§ **Exercise prompt**: Every record must be restated exactly as written.

____ Provided material

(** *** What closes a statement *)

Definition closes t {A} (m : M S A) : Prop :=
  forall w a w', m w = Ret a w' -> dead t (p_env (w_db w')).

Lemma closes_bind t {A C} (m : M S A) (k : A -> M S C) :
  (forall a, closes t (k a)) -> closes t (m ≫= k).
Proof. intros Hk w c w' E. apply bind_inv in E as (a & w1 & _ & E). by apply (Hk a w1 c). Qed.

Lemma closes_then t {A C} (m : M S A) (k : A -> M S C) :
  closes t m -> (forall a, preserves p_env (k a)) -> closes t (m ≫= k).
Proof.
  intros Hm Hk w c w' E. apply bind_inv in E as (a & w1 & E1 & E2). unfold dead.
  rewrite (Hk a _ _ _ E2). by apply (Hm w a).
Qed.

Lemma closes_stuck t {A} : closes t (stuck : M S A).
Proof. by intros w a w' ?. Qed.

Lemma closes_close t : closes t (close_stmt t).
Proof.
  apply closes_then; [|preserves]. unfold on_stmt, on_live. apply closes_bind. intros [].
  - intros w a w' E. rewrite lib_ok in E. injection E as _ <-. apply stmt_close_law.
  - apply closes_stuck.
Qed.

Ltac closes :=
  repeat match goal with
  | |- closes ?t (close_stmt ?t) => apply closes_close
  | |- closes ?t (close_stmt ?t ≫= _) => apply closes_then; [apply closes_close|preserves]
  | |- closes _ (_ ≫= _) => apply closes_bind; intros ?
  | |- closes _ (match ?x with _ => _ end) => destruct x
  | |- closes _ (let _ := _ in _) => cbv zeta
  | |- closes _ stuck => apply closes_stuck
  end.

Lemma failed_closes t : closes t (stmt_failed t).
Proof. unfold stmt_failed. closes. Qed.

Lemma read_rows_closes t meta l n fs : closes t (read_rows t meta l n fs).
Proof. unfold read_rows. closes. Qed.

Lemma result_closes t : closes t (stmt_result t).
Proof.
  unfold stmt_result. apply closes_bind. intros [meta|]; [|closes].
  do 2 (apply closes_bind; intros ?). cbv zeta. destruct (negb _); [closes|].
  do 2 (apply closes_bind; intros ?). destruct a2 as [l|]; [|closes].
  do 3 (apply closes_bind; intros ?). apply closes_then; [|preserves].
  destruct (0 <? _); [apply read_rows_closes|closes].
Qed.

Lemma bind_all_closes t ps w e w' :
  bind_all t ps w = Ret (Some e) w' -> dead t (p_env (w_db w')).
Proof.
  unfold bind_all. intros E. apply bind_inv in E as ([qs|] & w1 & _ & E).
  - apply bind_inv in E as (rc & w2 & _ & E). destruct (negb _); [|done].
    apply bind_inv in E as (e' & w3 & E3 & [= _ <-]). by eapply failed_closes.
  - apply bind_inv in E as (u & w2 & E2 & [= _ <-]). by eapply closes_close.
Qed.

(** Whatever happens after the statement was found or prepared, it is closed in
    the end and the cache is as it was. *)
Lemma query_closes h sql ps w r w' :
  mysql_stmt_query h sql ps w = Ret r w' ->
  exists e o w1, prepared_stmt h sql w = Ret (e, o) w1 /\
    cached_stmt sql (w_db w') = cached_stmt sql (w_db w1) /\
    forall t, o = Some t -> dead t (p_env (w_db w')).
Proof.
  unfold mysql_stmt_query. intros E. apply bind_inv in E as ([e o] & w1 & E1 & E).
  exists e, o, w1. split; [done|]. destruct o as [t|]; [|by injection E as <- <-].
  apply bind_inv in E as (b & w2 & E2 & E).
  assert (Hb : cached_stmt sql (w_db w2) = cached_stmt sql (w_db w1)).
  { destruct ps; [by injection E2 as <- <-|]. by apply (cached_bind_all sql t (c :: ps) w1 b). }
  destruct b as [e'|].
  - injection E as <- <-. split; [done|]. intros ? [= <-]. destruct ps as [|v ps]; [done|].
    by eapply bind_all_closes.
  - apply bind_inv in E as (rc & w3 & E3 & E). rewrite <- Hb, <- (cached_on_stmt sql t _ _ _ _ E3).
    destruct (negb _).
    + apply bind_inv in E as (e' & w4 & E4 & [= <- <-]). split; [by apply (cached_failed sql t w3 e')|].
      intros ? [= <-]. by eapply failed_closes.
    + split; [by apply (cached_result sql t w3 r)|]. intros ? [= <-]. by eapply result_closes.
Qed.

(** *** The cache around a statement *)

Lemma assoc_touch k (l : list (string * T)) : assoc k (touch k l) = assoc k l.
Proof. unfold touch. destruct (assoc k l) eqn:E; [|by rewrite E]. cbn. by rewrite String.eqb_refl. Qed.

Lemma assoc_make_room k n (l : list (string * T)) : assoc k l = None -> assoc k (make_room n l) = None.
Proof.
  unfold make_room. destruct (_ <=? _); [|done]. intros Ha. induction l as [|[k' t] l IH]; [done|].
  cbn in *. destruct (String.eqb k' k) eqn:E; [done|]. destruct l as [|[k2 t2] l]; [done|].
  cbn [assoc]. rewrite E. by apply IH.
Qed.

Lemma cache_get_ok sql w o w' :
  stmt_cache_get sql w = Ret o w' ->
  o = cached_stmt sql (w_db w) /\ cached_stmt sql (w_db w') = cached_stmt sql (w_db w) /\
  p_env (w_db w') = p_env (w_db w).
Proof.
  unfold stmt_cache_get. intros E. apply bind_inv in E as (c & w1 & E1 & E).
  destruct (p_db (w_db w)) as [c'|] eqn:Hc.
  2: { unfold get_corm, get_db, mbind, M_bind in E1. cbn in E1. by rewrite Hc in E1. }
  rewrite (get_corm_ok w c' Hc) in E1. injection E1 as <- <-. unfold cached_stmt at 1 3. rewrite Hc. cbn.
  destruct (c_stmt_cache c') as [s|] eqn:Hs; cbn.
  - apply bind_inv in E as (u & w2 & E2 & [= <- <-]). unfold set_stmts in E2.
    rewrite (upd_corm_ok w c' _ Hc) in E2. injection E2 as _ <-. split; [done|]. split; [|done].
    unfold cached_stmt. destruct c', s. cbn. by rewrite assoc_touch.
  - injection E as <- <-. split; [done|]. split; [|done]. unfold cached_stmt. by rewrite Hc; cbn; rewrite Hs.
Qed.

________

§ **The answer**:
(** *** What closes a statement *)

Definition closes t {A} (m : M S A) : Prop :=
  forall w a w', m w = Ret a w' -> dead t (p_env (w_db w')).

Lemma closes_bind t {A C} (m : M S A) (k : A -> M S C) :
  (forall a, closes t (k a)) -> closes t (m ≫= k).
Proof. intros Hk w c w' E. apply bind_inv in E as (a & w1 & _ & E). by apply (Hk a w1 c). Qed.

Lemma closes_then t {A C} (m : M S A) (k : A -> M S C) :
  closes t m -> (forall a, preserves p_env (k a)) -> closes t (m ≫= k).
Proof.
  intros Hm Hk w c w' E. apply bind_inv in E as (a & w1 & E1 & E2). unfold dead.
  rewrite (Hk a _ _ _ E2). by apply (Hm w a).
Qed.

Lemma closes_stuck t {A} : closes t (stuck : M S A).
Proof. by intros w a w' ?. Qed.

Lemma closes_close t : closes t (close_stmt t).
Proof.
  apply closes_then; [|preserves]. unfold on_stmt, on_live. apply closes_bind. intros [].
  - intros w a w' E. rewrite lib_ok in E. injection E as _ <-. apply stmt_close_law.
  - apply closes_stuck.
Qed.

Ltac closes :=
  repeat match goal with
  | |- closes ?t (close_stmt ?t) => apply closes_close
  | |- closes ?t (close_stmt ?t ≫= _) => apply closes_then; [apply closes_close|preserves]
  | |- closes _ (_ ≫= _) => apply closes_bind; intros ?
  | |- closes _ (match ?x with _ => _ end) => destruct x
  | |- closes _ (let _ := _ in _) => cbv zeta
  | |- closes _ stuck => apply closes_stuck
  end.

Lemma failed_closes t : closes t (stmt_failed t).
Proof. unfold stmt_failed. closes. Qed.

Lemma read_rows_closes t meta l n fs : closes t (read_rows t meta l n fs).
Proof. unfold read_rows. closes. Qed.

Lemma result_closes t : closes t (stmt_result t).
Proof.
  unfold stmt_result. apply closes_bind. intros [meta|]; [|closes].
  do 2 (apply closes_bind; intros ?). cbv zeta. destruct (negb _); [closes|].
  do 2 (apply closes_bind; intros ?). destruct a2 as [l|]; [|closes].
  do 3 (apply closes_bind; intros ?). apply closes_then; [|preserves].
  destruct (0 <? _); [apply read_rows_closes|closes].
Qed.

Lemma bind_all_closes t ps w e w' :
  bind_all t ps w = Ret (Some e) w' -> dead t (p_env (w_db w')).
Proof.
  unfold bind_all. intros E. apply bind_inv in E as ([qs|] & w1 & _ & E).
  - apply bind_inv in E as (rc & w2 & _ & E). destruct (negb _); [|done].
    apply bind_inv in E as (e' & w3 & E3 & [= _ <-]). by eapply failed_closes.
  - apply bind_inv in E as (u & w2 & E2 & [= _ <-]). by eapply closes_close.
Qed.

(** Whatever happens after the statement was found or prepared, it is closed in
    the end and the cache is as it was. *)
Lemma query_closes h sql ps w r w' :
  mysql_stmt_query h sql ps w = Ret r w' ->
  exists e o w1, prepared_stmt h sql w = Ret (e, o) w1 /\
    cached_stmt sql (w_db w') = cached_stmt sql (w_db w1) /\
    forall t, o = Some t -> dead t (p_env (w_db w')).
Proof.
  unfold mysql_stmt_query. intros E. apply bind_inv in E as ([e o] & w1 & E1 & E).
  exists e, o, w1. split; [done|]. destruct o as [t|]; [|by injection E as <- <-].
  apply bind_inv in E as (b & w2 & E2 & E).
  assert (Hb : cached_stmt sql (w_db w2) = cached_stmt sql (w_db w1)).
  { destruct ps; [by injection E2 as <- <-|]. by apply (cached_bind_all sql t (c :: ps) w1 b). }
  destruct b as [e'|].
  - injection E as <- <-. split; [done|]. intros ? [= <-]. destruct ps as [|v ps]; [done|].
    by eapply bind_all_closes.
  - apply bind_inv in E as (rc & w3 & E3 & E). rewrite <- Hb, <- (cached_on_stmt sql t _ _ _ _ E3).
    destruct (negb _).
    + apply bind_inv in E as (e' & w4 & E4 & [= <- <-]). split; [by apply (cached_failed sql t w3 e')|].
      intros ? [= <-]. by eapply failed_closes.
    + split; [by apply (cached_result sql t w3 r)|]. intros ? [= <-]. by eapply result_closes.
Qed.

(** *** The cache around a statement *)

Lemma assoc_touch k (l : list (string * T)) : assoc k (touch k l) = assoc k l.
Proof. unfold touch. destruct (assoc k l) eqn:E; [|by rewrite E]. cbn. by rewrite String.eqb_refl. Qed.

Lemma assoc_make_room k n (l : list (string * T)) : assoc k l = None -> assoc k (make_room n l) = None.
Proof.
  unfold make_room. destruct (_ <=? _); [|done]. intros Ha. induction l as [|[k' t] l IH]; [done|].
  cbn in *. destruct (String.eqb k' k) eqn:E; [done|]. destruct l as [|[k2 t2] l]; [done|].
  cbn [assoc]. rewrite E. by apply IH.
Qed.

Lemma cache_get_ok sql w o w' :
  stmt_cache_get sql w = Ret o w' ->
  o = cached_stmt sql (w_db w) /\ cached_stmt sql (w_db w') = cached_stmt sql (w_db w) /\
  p_env (w_db w') = p_env (w_db w).
Proof.
  unfold stmt_cache_get. intros E. apply bind_inv in E as (c & w1 & E1 & E).
  destruct (p_db (w_db w)) as [c'|] eqn:Hc.
  2: { unfold get_corm, get_db, mbind, M_bind in E1. cbn in E1. by rewrite Hc in E1. }
  rewrite (get_corm_ok w c' Hc) in E1. injection E1 as <- <-. unfold cached_stmt at 1 3. rewrite Hc. cbn.
  destruct (c_stmt_cache c') as [s|] eqn:Hs; cbn.
  - apply bind_inv in E as (u & w2 & E2 & [= <- <-]). unfold set_stmts in E2.
    rewrite (upd_corm_ok w c' _ Hc) in E2. injection E2 as _ <-. split; [done|]. split; [|done].
    unfold cached_stmt. destruct c', s. cbn. by rewrite assoc_touch.
  - injection E as <- <-. split; [done|]. split; [|done]. unfold cached_stmt. by rewrite Hc; cbn; rewrite Hs.
Qed.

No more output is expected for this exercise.